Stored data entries
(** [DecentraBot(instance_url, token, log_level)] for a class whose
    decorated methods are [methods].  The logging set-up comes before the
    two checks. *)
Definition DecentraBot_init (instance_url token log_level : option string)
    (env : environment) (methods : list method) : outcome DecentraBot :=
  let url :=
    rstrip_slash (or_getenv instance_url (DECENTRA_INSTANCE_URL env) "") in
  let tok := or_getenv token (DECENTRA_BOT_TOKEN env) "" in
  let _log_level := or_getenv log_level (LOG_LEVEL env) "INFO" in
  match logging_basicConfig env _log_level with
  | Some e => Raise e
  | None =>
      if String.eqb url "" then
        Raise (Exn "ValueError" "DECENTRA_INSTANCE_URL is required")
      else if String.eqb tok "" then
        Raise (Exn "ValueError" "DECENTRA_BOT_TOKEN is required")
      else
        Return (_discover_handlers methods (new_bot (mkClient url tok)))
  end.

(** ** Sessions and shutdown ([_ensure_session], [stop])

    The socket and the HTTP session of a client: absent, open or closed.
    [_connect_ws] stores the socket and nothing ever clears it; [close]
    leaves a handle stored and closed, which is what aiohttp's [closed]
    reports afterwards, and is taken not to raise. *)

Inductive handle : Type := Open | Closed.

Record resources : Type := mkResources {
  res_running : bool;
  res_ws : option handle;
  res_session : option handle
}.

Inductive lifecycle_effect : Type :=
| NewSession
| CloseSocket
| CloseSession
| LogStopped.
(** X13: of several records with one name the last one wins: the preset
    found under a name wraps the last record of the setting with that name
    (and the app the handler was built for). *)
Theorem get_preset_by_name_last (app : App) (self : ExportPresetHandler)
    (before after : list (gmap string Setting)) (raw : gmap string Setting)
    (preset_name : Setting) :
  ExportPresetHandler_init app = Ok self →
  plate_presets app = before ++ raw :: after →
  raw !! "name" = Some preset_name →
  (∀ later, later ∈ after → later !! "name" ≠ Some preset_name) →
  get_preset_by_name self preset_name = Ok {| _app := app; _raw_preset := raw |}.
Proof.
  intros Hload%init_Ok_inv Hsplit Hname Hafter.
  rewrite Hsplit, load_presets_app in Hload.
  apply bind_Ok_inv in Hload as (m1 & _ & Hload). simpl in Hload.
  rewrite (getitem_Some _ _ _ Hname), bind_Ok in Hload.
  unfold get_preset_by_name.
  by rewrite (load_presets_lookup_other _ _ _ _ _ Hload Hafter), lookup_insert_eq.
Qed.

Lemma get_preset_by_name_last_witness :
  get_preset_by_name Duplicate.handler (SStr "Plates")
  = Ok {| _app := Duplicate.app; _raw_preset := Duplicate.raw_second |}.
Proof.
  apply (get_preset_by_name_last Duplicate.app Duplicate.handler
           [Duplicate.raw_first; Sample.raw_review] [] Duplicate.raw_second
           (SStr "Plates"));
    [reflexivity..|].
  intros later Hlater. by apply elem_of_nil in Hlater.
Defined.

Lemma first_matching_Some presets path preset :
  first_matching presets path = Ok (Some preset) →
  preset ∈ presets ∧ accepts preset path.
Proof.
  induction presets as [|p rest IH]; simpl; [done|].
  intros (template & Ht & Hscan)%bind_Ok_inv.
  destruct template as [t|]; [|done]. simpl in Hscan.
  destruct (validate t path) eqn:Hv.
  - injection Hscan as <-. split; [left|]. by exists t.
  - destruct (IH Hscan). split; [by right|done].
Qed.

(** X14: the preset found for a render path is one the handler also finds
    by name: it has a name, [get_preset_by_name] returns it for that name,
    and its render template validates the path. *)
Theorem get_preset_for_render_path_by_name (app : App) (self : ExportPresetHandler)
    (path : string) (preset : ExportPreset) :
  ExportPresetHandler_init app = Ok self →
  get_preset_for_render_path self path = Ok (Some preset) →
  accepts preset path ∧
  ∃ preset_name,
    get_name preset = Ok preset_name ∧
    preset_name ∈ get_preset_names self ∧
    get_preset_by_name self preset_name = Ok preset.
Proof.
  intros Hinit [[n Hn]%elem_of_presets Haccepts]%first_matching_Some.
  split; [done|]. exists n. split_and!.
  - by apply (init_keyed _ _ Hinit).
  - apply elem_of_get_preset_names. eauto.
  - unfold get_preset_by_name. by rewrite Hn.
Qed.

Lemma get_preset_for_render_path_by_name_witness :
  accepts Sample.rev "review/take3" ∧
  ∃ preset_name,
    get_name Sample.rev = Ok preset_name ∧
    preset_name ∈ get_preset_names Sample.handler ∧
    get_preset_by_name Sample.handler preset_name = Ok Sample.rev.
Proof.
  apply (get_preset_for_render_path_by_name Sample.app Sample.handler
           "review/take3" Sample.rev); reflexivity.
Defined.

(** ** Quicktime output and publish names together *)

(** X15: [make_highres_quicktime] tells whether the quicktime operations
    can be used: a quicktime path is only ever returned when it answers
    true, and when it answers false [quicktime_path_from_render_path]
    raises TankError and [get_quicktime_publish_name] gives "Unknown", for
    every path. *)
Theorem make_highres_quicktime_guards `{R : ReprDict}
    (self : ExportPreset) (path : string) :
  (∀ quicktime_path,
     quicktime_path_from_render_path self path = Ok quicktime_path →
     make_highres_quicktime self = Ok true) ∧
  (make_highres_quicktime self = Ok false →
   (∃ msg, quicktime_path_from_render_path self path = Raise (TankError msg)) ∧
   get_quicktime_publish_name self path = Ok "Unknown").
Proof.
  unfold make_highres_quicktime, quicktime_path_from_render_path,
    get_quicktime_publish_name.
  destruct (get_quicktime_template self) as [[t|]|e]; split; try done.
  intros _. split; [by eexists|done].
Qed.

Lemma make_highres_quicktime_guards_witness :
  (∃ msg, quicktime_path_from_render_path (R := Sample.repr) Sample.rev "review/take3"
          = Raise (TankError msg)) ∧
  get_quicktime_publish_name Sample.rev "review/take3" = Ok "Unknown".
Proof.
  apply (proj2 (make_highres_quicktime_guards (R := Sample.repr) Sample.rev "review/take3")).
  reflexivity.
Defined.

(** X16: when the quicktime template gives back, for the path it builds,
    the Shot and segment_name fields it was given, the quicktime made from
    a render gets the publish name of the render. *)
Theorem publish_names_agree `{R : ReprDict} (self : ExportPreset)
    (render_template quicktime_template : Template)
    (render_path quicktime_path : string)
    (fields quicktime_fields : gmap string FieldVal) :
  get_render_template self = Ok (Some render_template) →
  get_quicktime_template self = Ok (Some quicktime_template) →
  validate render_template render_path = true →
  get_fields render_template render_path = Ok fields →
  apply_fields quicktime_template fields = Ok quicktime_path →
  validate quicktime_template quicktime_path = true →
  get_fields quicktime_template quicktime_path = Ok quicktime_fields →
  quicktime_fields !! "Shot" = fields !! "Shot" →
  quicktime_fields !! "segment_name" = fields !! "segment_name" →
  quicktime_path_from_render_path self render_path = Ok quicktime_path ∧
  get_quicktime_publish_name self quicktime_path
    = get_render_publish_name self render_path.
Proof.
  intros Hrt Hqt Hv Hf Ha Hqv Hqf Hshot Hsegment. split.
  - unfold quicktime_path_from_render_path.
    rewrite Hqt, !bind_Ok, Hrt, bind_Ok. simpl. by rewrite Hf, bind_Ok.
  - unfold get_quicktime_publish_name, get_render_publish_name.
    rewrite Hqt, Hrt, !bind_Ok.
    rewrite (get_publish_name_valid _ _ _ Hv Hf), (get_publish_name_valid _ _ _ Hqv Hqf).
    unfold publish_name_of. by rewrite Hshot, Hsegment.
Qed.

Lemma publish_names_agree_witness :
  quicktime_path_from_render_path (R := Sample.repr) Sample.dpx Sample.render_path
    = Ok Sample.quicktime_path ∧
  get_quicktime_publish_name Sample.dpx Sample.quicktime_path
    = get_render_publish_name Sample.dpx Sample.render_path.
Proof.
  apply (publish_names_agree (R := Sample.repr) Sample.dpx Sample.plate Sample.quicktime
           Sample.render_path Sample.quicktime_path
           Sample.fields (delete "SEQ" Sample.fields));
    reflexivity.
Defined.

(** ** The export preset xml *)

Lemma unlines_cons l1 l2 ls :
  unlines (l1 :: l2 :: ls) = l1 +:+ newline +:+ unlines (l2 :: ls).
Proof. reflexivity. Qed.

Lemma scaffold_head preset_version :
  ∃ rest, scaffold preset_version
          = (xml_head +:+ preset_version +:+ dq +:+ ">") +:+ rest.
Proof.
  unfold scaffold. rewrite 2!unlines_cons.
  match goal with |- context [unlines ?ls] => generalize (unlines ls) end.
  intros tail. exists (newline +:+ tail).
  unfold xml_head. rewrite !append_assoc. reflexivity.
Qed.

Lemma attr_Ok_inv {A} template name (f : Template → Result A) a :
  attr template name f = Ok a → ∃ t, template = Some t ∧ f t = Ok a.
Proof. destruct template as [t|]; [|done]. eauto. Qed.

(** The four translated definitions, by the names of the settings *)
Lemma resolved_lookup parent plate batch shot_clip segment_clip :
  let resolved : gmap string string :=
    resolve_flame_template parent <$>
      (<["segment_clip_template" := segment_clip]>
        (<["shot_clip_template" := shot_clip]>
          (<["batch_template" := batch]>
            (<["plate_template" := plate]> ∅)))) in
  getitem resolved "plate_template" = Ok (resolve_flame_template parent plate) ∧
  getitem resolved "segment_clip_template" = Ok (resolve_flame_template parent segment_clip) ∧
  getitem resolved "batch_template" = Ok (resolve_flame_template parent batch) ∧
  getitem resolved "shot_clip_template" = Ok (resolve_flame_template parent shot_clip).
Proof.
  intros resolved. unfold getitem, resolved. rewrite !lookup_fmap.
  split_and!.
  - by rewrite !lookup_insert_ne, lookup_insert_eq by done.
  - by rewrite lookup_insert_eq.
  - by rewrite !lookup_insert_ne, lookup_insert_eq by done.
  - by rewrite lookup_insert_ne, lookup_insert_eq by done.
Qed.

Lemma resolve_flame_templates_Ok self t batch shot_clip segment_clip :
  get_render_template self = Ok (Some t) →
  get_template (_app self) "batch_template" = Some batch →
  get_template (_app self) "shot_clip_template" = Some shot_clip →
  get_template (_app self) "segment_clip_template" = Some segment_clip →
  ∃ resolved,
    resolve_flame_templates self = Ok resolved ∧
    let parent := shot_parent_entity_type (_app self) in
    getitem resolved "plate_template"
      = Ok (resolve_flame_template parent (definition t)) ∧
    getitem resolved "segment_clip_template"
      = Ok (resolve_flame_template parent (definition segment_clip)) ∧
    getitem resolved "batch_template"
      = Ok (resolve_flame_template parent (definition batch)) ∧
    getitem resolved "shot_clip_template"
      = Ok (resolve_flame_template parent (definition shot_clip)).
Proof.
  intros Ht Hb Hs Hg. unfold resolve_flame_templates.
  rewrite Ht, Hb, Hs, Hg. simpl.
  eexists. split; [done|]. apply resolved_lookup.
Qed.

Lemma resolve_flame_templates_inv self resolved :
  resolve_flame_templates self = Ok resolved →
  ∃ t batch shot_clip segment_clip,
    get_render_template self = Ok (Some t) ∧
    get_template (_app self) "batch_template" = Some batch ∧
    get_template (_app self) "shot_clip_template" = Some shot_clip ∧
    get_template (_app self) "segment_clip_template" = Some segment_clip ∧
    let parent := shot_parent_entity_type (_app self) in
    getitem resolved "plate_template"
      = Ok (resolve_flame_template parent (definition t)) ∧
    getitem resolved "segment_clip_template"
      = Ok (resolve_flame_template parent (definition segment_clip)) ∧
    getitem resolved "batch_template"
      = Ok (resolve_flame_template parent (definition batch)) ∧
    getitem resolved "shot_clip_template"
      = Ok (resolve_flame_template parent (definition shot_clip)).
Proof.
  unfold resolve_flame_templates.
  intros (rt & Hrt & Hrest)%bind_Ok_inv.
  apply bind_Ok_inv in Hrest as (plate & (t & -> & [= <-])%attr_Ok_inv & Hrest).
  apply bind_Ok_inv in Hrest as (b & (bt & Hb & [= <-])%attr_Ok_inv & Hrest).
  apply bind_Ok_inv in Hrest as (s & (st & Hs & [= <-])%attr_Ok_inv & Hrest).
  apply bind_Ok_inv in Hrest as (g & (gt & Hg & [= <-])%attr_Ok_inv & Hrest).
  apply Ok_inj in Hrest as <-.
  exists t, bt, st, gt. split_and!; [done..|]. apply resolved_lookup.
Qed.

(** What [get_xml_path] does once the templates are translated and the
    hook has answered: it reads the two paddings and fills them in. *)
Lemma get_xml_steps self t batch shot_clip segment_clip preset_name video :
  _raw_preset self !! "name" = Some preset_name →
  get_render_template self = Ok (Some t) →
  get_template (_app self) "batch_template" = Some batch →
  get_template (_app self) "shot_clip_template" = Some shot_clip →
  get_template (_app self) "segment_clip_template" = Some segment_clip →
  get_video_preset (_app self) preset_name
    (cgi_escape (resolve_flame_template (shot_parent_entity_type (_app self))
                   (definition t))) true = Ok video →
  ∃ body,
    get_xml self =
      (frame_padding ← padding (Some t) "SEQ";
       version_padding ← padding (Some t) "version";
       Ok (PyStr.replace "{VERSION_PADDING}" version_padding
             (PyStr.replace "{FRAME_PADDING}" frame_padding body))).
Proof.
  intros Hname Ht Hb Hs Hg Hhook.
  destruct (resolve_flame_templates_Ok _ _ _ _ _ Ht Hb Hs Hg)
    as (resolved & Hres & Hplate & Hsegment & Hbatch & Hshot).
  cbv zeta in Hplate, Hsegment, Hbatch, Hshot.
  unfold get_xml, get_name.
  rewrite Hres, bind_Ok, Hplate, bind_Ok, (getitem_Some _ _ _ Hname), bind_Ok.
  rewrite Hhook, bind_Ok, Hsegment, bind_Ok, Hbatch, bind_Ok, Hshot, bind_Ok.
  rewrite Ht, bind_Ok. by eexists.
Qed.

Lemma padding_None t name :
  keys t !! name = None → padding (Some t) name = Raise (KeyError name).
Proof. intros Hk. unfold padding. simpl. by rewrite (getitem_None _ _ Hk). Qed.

--

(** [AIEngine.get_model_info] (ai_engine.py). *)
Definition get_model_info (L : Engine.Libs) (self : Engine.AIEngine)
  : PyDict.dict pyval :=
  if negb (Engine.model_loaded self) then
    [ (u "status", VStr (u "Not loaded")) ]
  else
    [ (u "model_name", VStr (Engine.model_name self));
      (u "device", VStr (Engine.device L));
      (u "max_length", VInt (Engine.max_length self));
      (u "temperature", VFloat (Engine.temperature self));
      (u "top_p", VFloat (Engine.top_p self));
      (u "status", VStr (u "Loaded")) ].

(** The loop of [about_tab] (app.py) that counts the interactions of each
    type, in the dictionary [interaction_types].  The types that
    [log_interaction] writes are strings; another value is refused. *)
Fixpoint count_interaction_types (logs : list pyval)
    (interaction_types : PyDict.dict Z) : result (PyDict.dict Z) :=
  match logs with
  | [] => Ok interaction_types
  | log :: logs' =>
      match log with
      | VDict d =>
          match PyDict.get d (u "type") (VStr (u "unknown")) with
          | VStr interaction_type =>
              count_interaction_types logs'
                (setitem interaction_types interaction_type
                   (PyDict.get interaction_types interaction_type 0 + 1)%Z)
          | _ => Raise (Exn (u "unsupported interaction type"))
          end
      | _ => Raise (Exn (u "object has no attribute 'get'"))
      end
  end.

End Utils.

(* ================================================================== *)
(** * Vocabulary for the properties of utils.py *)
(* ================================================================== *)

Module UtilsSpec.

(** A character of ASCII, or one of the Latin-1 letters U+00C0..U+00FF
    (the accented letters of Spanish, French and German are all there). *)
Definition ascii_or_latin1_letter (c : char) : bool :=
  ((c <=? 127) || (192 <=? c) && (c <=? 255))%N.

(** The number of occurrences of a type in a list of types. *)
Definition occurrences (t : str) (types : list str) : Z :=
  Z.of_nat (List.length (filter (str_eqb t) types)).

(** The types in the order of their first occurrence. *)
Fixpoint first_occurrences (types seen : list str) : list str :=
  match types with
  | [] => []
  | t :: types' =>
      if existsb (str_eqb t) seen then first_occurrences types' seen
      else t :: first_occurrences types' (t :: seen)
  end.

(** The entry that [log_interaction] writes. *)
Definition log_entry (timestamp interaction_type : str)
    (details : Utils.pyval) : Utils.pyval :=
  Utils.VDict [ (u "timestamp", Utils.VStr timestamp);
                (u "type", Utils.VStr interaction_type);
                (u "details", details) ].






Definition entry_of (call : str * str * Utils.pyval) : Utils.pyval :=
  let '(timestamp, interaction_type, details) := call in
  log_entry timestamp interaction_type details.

### Task goal
What you return should be exactly the lines above, starting at the one with "intros Hload%init_Ok_inv Hsplit" and ending at the one with "get_preset_by_name Duplicate.handler (SStr", and nothing else.

### Problem solution
  intros Hload%init_Ok_inv Hsplit Hname Hafter.
  rewrite Hsplit, load_presets_app in Hload.
  apply bind_Ok_inv in Hload as (m1 & _ & Hload). simpl in Hload.
  rewrite (getitem_Some _ _ _ Hname), bind_Ok in Hload.
  unfold get_preset_by_name.
  by rewrite (load_presets_lookup_other _ _ _ _ _ Hload Hafter), lookup_insert_eq.
Qed.

Lemma get_preset_by_name_last_witness :
  get_preset_by_name Duplicate.handler (SStr "Plates")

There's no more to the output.